Je l’interromps. Je lui montre le fort, le vaste fort désert :

— Hein, il est grand, il y a de la place là-dedans…

— S’il est grand, mon bon monsieur !… Il a coûté un million et cinq cent mille. La commune l’a racheté quinze cents francs. Le maître d’école y fait la classe…

— Mais alors, dites-moi : et le Goabren ?

— Le fort du Goabren. Oh ! c’est petit. C’est près de la mer. C’est le comte de Kéras qui y habite, avec sa dame et sa demoiselle… Pour y aller, vous prenez cette route-là, vous voyez une croix, là-bas, vous continuez, tout droit…

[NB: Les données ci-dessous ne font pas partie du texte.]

(** X15. On a bit string, [write_file_binary] raises [IndexError] when the
    string is empty and writes [len // 8 + 1] bytes otherwise; read back
    with [read_file_binary], the bytes are the string followed by a ["1"]
    and ["0"]s up to the byte boundary. *)
Theorem write_file_binary_outcome (to_write : str) :
  LZ.bits to_write ->
  match LZ.write_file_binary to_write with
  | Returns data =>
      to_write <> [] /\
      length data = length to_write / 8 + 1 /\
      LZ.read_file_binary data =
        to_write ++
        "1"%char :: replicate (7 - length to_write mod 8) "0"%char
  | Raises e => to_write = [] /\ e = IndexError
  end.
Proof.
  intros Hbits. destruct (decide (to_write = [])) as [->|Hne]; [done|].
  destruct (write_read_file_binary to_write Hne Hbits)
    as (data & -> & Hread).
  split_and!; [done| |done].
  apply (f_equal length) in Hread.
  rewrite length_read_file_binary, length_app in Hread.
  cbn [length] in Hread. rewrite length_replicate in Hread.
  pose proof (Nat.mod_upper_bound (length to_write) 8) as Hm.
  pose proof (Nat.div_mod_eq (length to_write) 8) as Hd.
  lia.
Qed.

Lemma write_file_binary_outcome_witness :
  match LZ.write_file_binary "101" with
  | Returns data =>
      list_ascii_of_string "101" <> [] /\
      length data = length (list_ascii_of_string "101") / 8 + 1 /\
      LZ.read_file_binary data =
        list_ascii_of_string "101" ++
        "1"%char ::
        replicate (7 - length (list_ascii_of_string "101") mod 8) "0"%char
  | Raises e => list_ascii_of_string "101" = [] /\ e = IndexError
  end.
Proof.
  apply (write_file_binary_outcome "101").
  repeat (apply Forall_cons; split;
          [first [apply is_bit_0|apply is_bit_1]|]).
  by apply Forall_nil.
Defined.

(** X16. Writing the bits of a non-empty file writes the file with one
    more byte, 128: the end marker of a bit string that ends on a byte
    boundary. *)
Theorem write_read_bytes_marker (data : list byte) :
  data <> [] ->
  LZ.write_file_binary (LZ.read_file_binary data)
  = Returns (data ++ ["128"%byte]).
Proof.
  intros Hne.
  destruct (write_after_read data [] (Forall_nil_2 _)) as (tail & Hw & _);
    [by left|].
  rewrite app_nil_r in Hw. rewrite Hw. do 2 f_equal.
  assert (LZ.bits (LZ.read_file_binary data)) as Hbits
    by apply bits_read_file_binary.
  assert (LZ.read_file_binary data <> []) as Hne'.
  { intros H%(f_equal length). rewrite length_read_file_binary in H.
    destruct data; simpl in *; [done|lia]. }
  destruct (write_read_file_binary _ Hne' Hbits) as (data' & Hw' & Hread).
  rewrite Hw in Hw'. injection Hw' as <-.
  rewrite length_read_file_binary in Hread.
  replace (8 * length data) with (length data * 8) in Hread by lia.
  rewrite Nat.Div0.mod_mul in Hread.
  unfold LZ.read_file_binary in Hread. rewrite flat_map_app in Hread.
  apply app_inv_head in Hread.
  destruct tail as [|b tail].
  { discriminate Hread. }
  simpl in Hread. apply (f_equal length) in Hread as Hlen.
  rewrite length_app, length_format_08b in Hlen. simpl in Hlen.
  destruct tail as [|b' tail];
    [|simpl in Hlen; rewrite length_app, length_format_08b in Hlen; lia].
  simpl in Hread. rewrite app_nil_r in Hread. f_equal.
  destruct b; try discriminate Hread. reflexivity.
Qed.

Lemma write_read_bytes_marker_witness :
  LZ.write_file_binary (LZ.read_file_binary ["a"%byte; "b"%byte])
  = Returns (["a"%byte; "b"%byte] ++ ["128"%byte]).
Proof. apply (write_read_bytes_marker ["a"%byte; "b"%byte]). discriminate. Defined.

(** X17. [remove_prefix] undoes [add_file_length] for every file length
    but 0: the prefix of an empty file is ["0"], and [remove_prefix] then
    takes the payload up to its first ["1"] for the prefix and cuts
    [2 * c + 2] of its characters off. *)
Theorem remove_prefix_add_file_length_cases (compressed : str) :
  (forall file_length, (0 < file_length)%N ->
     LZ.remove_prefix (LZ.add_file_length file_length compressed)
     = compressed) /\
  LZ.remove_prefix (LZ.add_file_length 0 compressed)
  = drop (2 * LZ.count_prefix compressed + 2) compressed.
Proof.
  split.
  - intros [|p] Hp; [lia|]. apply remove_prefix_add_file_length.
  - unfold LZ.remove_prefix, LZ.add_file_length. simpl.
    rewrite drop_drop. f_equal. lia.
Qed.

Lemma remove_prefix_add_file_length_cases_witness :
  LZ.remove_prefix (LZ.add_file_length 5 "0110")
    = list_ascii_of_string "0110" /\
  LZ.remove_prefix (LZ.add_file_length 0 "0110")
    = drop (2 * LZ.count_prefix "0110" + 2) (list_ascii_of_string "0110").
Proof.
  destruct (remove_prefix_add_file_length_cases "0110") as [Hpos Hzero].
  split; [apply Hpos; reflexivity|exact Hzero].
Defined.

(** X18. The length field can be read back: in front of the payload there
    are as many ["0"]s as the binary numeral of the file length has digits
    after the first, and then that numeral. *)
Theorem add_file_length_decodes (file_length : N) (compressed : str) :
  (0 < file_length)%N ->
  let framed := LZ.add_file_length file_length compressed in
  let counter := LZ.count_prefix framed in
  S counter = length (LZ.bin file_length) /\
  LZ.int2 (take (counter + 1) (drop counter framed)) = Some file_length.
Proof.
  intros Hpos. destruct file_length as [|p]; [lia|]. cbv zeta.
  unfold LZ.add_file_length. simpl.
  destruct (bin_pos_head p) as [tl Hp]. rewrite Hp.
  cbn [length app]. rewrite Nat.sub_succ, Nat.sub_0_r.
  rewrite count_prefix_zeros. split; [done|].
  rewrite drop_app_length' by (by rewrite length_replicate).
  rewrite Nat.add_1_r.
  change ("1"%char :: tl ++ compressed)
    with (("1"%char :: tl) ++ compressed).
  rewrite take_app_length' by done.
  rewrite <-Hp. apply int2_bin_pos.
Qed.

Lemma add_file_length_decodes_witness :
  let framed := LZ.add_file_length 13 "0110" in
  let counter := LZ.count_prefix framed in
  S counter = length (LZ.bin 13) /\
  LZ.int2 (take (counter + 1) (drop counter framed)) = Some 13%N.
Proof. apply (add_file_length_decodes 13 "0110"). reflexivity. Defined.

Section ArchiveFacts.
Import LZ.

Lemma ziv_no_dot : "."%char ∉ list_ascii_of_string "ziv".
Proof.
  intros H. repeat (apply elem_of_cons in H as [H|H]; [discriminate H|]).
  by apply elem_of_nil in H.
Qed.

Lemma read_zero_bytes n :
  read_file_binary (replicate n "000"%byte) = replicate (8 * n) "0"%char.
Proof.
  induction n as [|n IH]; [done|].
  replace (8 * S n) with (8 + 8 * n) by lia.
  unfold read_file_binary in *. simpl replicate at 1. cbn [flat_map].
  rewrite IH. by rewrite replicate_add.
Qed.

Lemma count_prefix_all_zeros m : count_prefix (replicate m "0"%char) = m.
Proof. induction m as [|m IH]; simpl; [done|]. by rewrite IH. Qed.
End ArchiveFacts.

(** X19. A path without a ["."] makes [lz_compress] and [lz_decompress]
    raise [IndexError], whatever the file holds: the list of the parts of
    the path has no element before the last. *)
Theorem lz_path_without_extension
    (source_path file_format : str) (data : list byte) (fuel : nat) :
  "."%char ∉ source_path ->
  LZ.lz_compress fuel source_path data = Some (Raises IndexError) /\
  LZ.lz_decompress source_path file_format data = Raises IndexError.
Proof.
  intros Hp. unfold LZ.lz_compress, LZ.lz_decompress.
  by rewrite !destination_path_no_ext.
Qed.

Lemma lz_path_without_extension_witness :
  LZ.lz_compress 0 "README" ["a"%byte] = Some (Raises IndexError) /\
  LZ.lz_decompress "README" "md" ["a"%byte] = Raises IndexError.
Proof.
  apply (lz_path_without_extension "README" "md" ["a"%byte] 0).
  intros H. repeat (apply elem_of_cons in H as [H|H]; [discriminate H|]).
  by apply elem_of_nil in H.
Defined.

(** X20. Compressing a non-empty file and decompressing the result does
    not give the file back: [lz_compress] writes to
    [<name>_compressed.ziv], [lz_decompress] of that file writes to
    [<name>_compressed_decompressed.<file_format>], and what it writes
    begins with the bytes of the original file and has at least one byte
    more. *)
Theorem lz_file_round_trip
    (stem ext file_format : str) (data : list byte) (fuel : nat) :
  "."%char ∉ ext -> data <> [] -> 8 * length data <= fuel ->
  exists written data',
    LZ.lz_compress fuel (stem ++ "." ++ ext) data
      = Some (Returns (stem ++ "_compressed" ++ "." ++ "ziv", written)) /\
    LZ.lz_decompress (stem ++ "_compressed" ++ "." ++ "ziv") file_format
                     written
      = Returns (stem ++ "_compressed" ++ "_decompressed" ++ "."
                 ++ file_format, data') /\
    data `prefix_of` data' /\ length data < length data'.
Proof.
  intros Hext Hne Hfuel. unfold LZ.lz_compress, LZ.lz_decompress.
  rewrite (destination_path_ext "_compressed" "ziv" stem ext Hext).
  destruct (compress_decompress (LZ.read_file_binary data) fuel)
    as (out & k & Hout & Hdec & _);
    [apply bits_read_file_binary|rewrite length_read_file_binary; lia|].
  rewrite Hout. cbn [mbind option_bind].
  destruct (N.of_nat (length data)) as [|p] eqn:Hlen;
    [destruct data; [done|simpl in Hlen; lia]|].
  set (framed := LZ.add_file_length (N.pos p) out).
  assert (LZ.bits out) as Hbout by (by eapply compress_data_out_bits).
  assert (LZ.bits framed) as Hbf.
  { unfold framed, LZ.add_file_length. simpl.
    apply bits_app. split; [apply bits_replicate_0|].
    apply bits_app. split; [apply bin_pos_bits|done]. }
  assert (framed <> []) as Hnf.
  { unfold framed, LZ.add_file_length. simpl.
    destruct (bin_pos_head p) as [tl ->].
    intros H%(f_equal length). rewrite !length_app in H. simpl in H. lia. }
  destruct (write_read_file_binary framed Hnf Hbf)
    as (written & Hw & Hread).
  set (marker := "1"%char :: replicate (7 - length framed `mod` 8) "0"%char)
    in Hread.
  assert (LZ.remove_prefix (LZ.read_file_binary written) = out ++ marker)
    as Hrp.
  { rewrite Hread. unfold framed, LZ.add_file_length. rewrite <-!app_assoc.
    apply (remove_prefix_add_file_length p (out ++ marker)). }
  destruct (decompress_scan_prefix marker (foldl LZ.decompress_step
                                                 LZ.initial out))
    as [w Hw'].
  rewrite <-foldl_app in Hw'.
  fold (LZ.decompress_data (out ++ marker)) in Hw'.
  fold (LZ.decompress_data out) in Hw'.
  rewrite Hdec, <-app_assoc in Hw'.
  assert (LZ.bits (LZ.decompress_data (out ++ marker))) as Hbd.
  { apply decompress_scan_bits; [apply initial_values|constructor]. }
  rewrite Hw' in Hbd. apply bits_app in Hbd as [_ Hbw].
  destruct (write_after_read data _ Hbw) as (tail & Htail & Hnt);
    [by left|].
  exists written, (data ++ tail). split_and!.
  - by rewrite Hw.
  - rewrite (app_assoc stem "_compressed").
    rewrite (destination_path_ext "_decompressed" file_format
               (stem ++ "_compressed") "ziv" ziv_no_dot).
    cbn [mbind outcome_bind]. cbv zeta.
    rewrite Hrp, Hw', Htail. cbn [mbind outcome_bind].
    by rewrite <-!app_assoc.
  - by apply prefix_app_r.
  - rewrite length_app. destruct tail; simpl; [done|lia].
Qed.

Lemma lz_file_round_trip_witness :
  exists written data',
    LZ.lz_compress 16 (list_ascii_of_string "./README" ++ "." ++ "md")
                   ["a"%byte; "b"%byte]
      = Some (Returns (list_ascii_of_string "./README" ++ "_compressed"
                       ++ "." ++ "ziv", written)) /\
    LZ.lz_decompress (list_ascii_of_string "./README" ++ "_compressed"
                      ++ "." ++ "ziv") "txt" written
      = Returns (list_ascii_of_string "./README" ++ "_compressed"
                 ++ "_decompressed" ++ "." ++ "txt", data') /\
    ["a"%byte; "b"%byte] `prefix_of` data' /\
    length ["a"%byte; "b"%byte] < length data'.
Proof.
  apply (lz_file_round_trip "./README" "md" "txt" ["a"%byte; "b"%byte] 16).
  - intros H. repeat (apply elem_of_cons in H as [H|H]; [discriminate H|]).
    by apply elem_of_nil in H.
  - discriminate.
  - simpl. lia.
Defined.

(** X21. A compressed file that holds zero bytes only, or nothing, makes
    [lz_decompress] raise [IndexError]: nothing is left behind the
    prefix, so nothing is decoded, and [write_file_binary] looks for the
    last element of an empty list. *)
Theorem lz_decompress_zero_file
    (stem ext file_format : str) (n : nat) :
  "."%char ∉ ext ->
  LZ.lz_decompress (stem ++ "." ++ ext) file_format
                   (replicate n "000"%byte)
  = Raises IndexError.
Proof.
  intros Hext. unfold LZ.lz_decompress.
  rewrite (destination_path_ext _ _ _ _ Hext).
  cbn [mbind outcome_bind]. cbv zeta.
  rewrite read_zero_bytes. unfold LZ.remove_prefix.
  rewrite count_prefix_all_zeros.
  rewrite (drop_ge (replicate _ _)) by (by rewrite length_replicate).
  by rewrite drop_nil.
Qed.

Je monte sur un glacis avec le garde-champêtre. D’ici je découvre l’île entière ; elle est petite. À mes pieds un rectangle blond : le champ de blé moissonné où paissent les vaches et quelques chevaux, puis le vert sombre des ajoncs ; au delà une pointe rocheuse s’avançant dans la mer qui dort sous le soleil : c’est l’ouest. En me tournant un peu, je vois le vert vif d’un champ de pommes de terre, puis le village avec son clocher, ses toits rouillés, ses petites maisons bien groupées… Ailleurs, une anse de sable. Dans la mer quelques îlots, des rochers.

Je vois aussi, sur l’eau bleue, la masse toute proche d’Hoedic, et dans le lointain, là-bas, au bout de la mer, comme un nuage, Belle-Isle et Quiberon…

Je respire de toutes mes forces. J’emplis mes poumons de cet air incorrompu, immaculé, qui ne circule qu’entre le ciel et l’océan, qui connaît à peine la terre. Je m’emplis en même temps de cette beauté, de cet éloignement, de cette solitude. La mer, la mer, tout alentour la mer. Un calme profond. Le silence.

Mais le vieux qui est debout à mon côté, et qui en même temps que moi a regardé autour de nous, ne peut pas rester longtemps sans parler :

— Vous avez vu le moulin ? demande-t-il. Et il me désigne, de son doigt tendu, les ailes du moulin… Ils y portent chacun leur blé à moudre, puis ils font leur pain chacun chez eux…

— Pas un arbre, dis-je tout haut, en me parlant à moi-même.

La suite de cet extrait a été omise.